RECORD EXCERPTS —

(* ===== verification/BillingFacts.v ===== *)
(** * Calls of the payment provider, and subscriptions

    The route that takes the provider's calls answers as its specification, and what the
    events of subscriptions and the actions of a customer do. *)

From S2P Require Import Prelude Contracts Json Programs Tables Checkout Names NamesFacts Register Subscriptions Webhooks.

Open Scope stdpp_scope.
Open Scope js_scope.
Local Open Scope Z_scope.

(** ** The same content *)

(** Two parsed values are the same, whatever the order of the keys of an object. *)
Inductive same_json : json -> json -> Prop :=
| same_null : same_json JNull JNull
| same_bool b : same_json (JBool b) (JBool b)
| same_number n : same_json (JNumber n) (JNumber n)
| same_string s : same_json (JString s) (JString s)
| same_array xs ys : Forall2 same_json xs ys -> same_json (JArray xs) (JArray ys)
| same_object xs ys : length xs = length ys ->
    Forall (fun e => exists v, map_get e.1 ys = Some v /\ same_json e.2 v) xs -> same_json (JObject xs) (JObject ys).

Lemma isDeepStrictEqual_spec a b : isDeepStrictEqual a b = true <-> same_json a b.
Proof.
  revert b. induction a as [|x|x|x|xs IH|xs IH] using json_nested_ind; intros b.
  - destruct b; split; intros H; (done || inversion H || constructor).
  - destruct b as [|y| | | |]; (split; intros H; [try done|inversion H; subst]).
    + apply eqb_prop in H as ->. constructor.
    + apply eqb_reflx.
  - destruct b as [| |y| | |]; (split; intros H; [try done|inversion H; subst]).
    + apply Z.eqb_eq in H as ->. constructor.
    + apply Z.eqb_refl.
  - destruct b as [| | |y| |]; (split; intros H; [try done|inversion H; subst]).
    + apply String.eqb_eq in H as ->. constructor.
    + apply String.eqb_refl.
  - destruct b as [| | | |ys|]; (split; intros H; [try done|inversion H; subst]).
    + constructor. revert ys H. induction IH as [|x xs Hx _ IHxs]; intros [|y ys] H; try done.
      apply andb_prop in H as [H1 H2]. constructor; [by apply Hx|by apply IHxs].
    + match goal with H : Forall2 _ _ _ |- _ => rename H into Hall end. clear H.
      revert ys Hall. induction IH as [|x xs Hx _ IHxs]; intros ys Hall; inversion Hall; subst; [done|].
      apply andb_true_intro. split; [by apply Hx|by apply IHxs].
  - destruct b as [| | | | |ys]; (split; intros H; [try done|inversion H as [| | | | |? ? Hl Hall]; subst]).
    + cbn in H. apply andb_prop in H as [Hl H]. apply Nat.eqb_eq in Hl. constructor; [done|].
      apply Forall_forall. intros e He. rewrite forallb_forall in H. rewrite Forall_forall in IH.
      specialize (H e (proj1 (list_elem_of_In _ _) He)). destruct (map_get e.1 ys) as [v|]; [|done].
      exists v. split; [done|]. by apply IH.
    + cbn. apply andb_true_intro. split; [by apply Nat.eqb_eq|]. apply forallb_forall. intros e He.
      apply list_elem_of_In in He. rewrite !Forall_forall in *.
      destruct (Hall e He) as (v & -> & Hv).
      by apply IH.
Qed.

Section Claiming.
Context (env : Env) (delivery : PolarWebhookDelivery).

(** The row of a call that is processed for the first time, and of one that is taken over. *)
Definition first_attempt : DeliveryRow :=
  {| dl_event_id := wd_eventId delivery; dl_event_type := wd_eventType delivery; dl_payload := wd_payload delivery;
     dl_headers := wd_headers delivery; dl_state := Processing; dl_attempt_count := 1; dl_processing_error := None;
     dl_last_attempt_at := clock_timestamp env; dl_processed_at := None |}.
Definition next_attempt (row : DeliveryRow) : DeliveryRow :=
  set_state Processing (dl_attempt_count row + 1) None (clock_timestamp env) (dl_processed_at row) row.

(** Is the call to be processed, and with which row? *)
Definition attempt (row : option DeliveryRow) : option DeliveryRow :=
  match row with
  | None => Some first_attempt
  | Some row =>
      match dl_state row with
      | DeliveryFailed => Some (next_attempt row)
      | Processing => if stale (date_now env) row then Some (next_attempt row) else None
      | Processed => None
      end
  end.

Definition in_archive (row : DeliveryRow) (db : Db) : Db :=
  set_deliveries (<[wd_deliveryId delivery := row]> (deliveries db)) db.

(** Comparisons of states. *)
Ltac states :=
  repeat match goal with
  | |- context [bool_decide (?x = ?x)] => change (bool_decide (x = x)) with true
  | |- context [bool_decide (Processing = ?y)] => change (bool_decide (Processing = y)) with false
  | |- context [bool_decide (Processed = ?y)] => change (bool_decide (Processed = y)) with false
  | |- context [bool_decide (DeliveryFailed = ?y)] => change (bool_decide (DeliveryFailed = y)) with false
  end; cbn.

Lemma claim_delivery_alone db :
  alone (fun _ => env) (claim_delivery delivery) db =
    match deliveries db !! wd_deliveryId delivery with
    | None => (Gave Process, in_archive first_attempt db)
    | Some row =>
        if negb (same_delivery delivery row) then (Threw delivery_conflict, db)
        else match attempt (Some row) with
             | Some row' => (Gave Process, in_archive row' db)
             | None => (Gave (if bool_decide (dl_state row = Processed) then AlreadyProcessed else InFlight), db)
             end
    end.
Proof.
  unfold claim_delivery. rewrite alone_bind. unfold insert_delivery, perform, mbind, txn_bind, ask, select.
  destruct (deliveries db !! wd_deliveryId delivery) as [row|] eqn:Hrow.
  - rewrite bool_decide_true by eauto. cbn. rewrite Hrow. destruct (same_delivery delivery row); cbn; [|done].
    assert (forall ms, perform (reclaim (wd_deliveryId delivery) ms) env db =
      if bool_decide (dl_state row = DeliveryFailed) || (bool_decide (dl_state row = Processing) && stale ms row)
      then (Gave true, in_archive (next_attempt row) db) else (Gave (E := failure) false, db)) as Hreclaim.
    { intros ms. unfold perform, reclaim, mbind, txn_bind, ask, select. rewrite Hrow.
      destruct (_ || _); [|done]. unfold update, update_delivery. by rewrite Hrow. }
    unfold attempt. destruct (dl_state row) eqn:Hs; states.
    + destruct (stale (date_now env) row) eqn:Hstale; cbn; [|done].
      change (perform _ env db) with (perform (reclaim (wd_deliveryId delivery) (date_now env)) env db).
      rewrite Hreclaim, Hstale. by states.
    + done.
    + change (perform _ env db) with (perform (reclaim (wd_deliveryId delivery) (date_now env)) env db).
      rewrite Hreclaim. by states.
  - rewrite bool_decide_false by (by rewrite <- eq_None_not_Some). done.
Qed.
End Claiming.

Section Calls.
Context (config : NameServiceConfig) (settings : QueueSettings) (uuid_of : string -> option string)
  (timestamp_of : string -> option Z) (verify : option json -> string -> string -> string -> Verdict).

WHAT YOU NEED TO DO — How many lines in the material contain the string "inversion"? Reply with the number and nothing else.

ANSWER TO THIS TASK — 7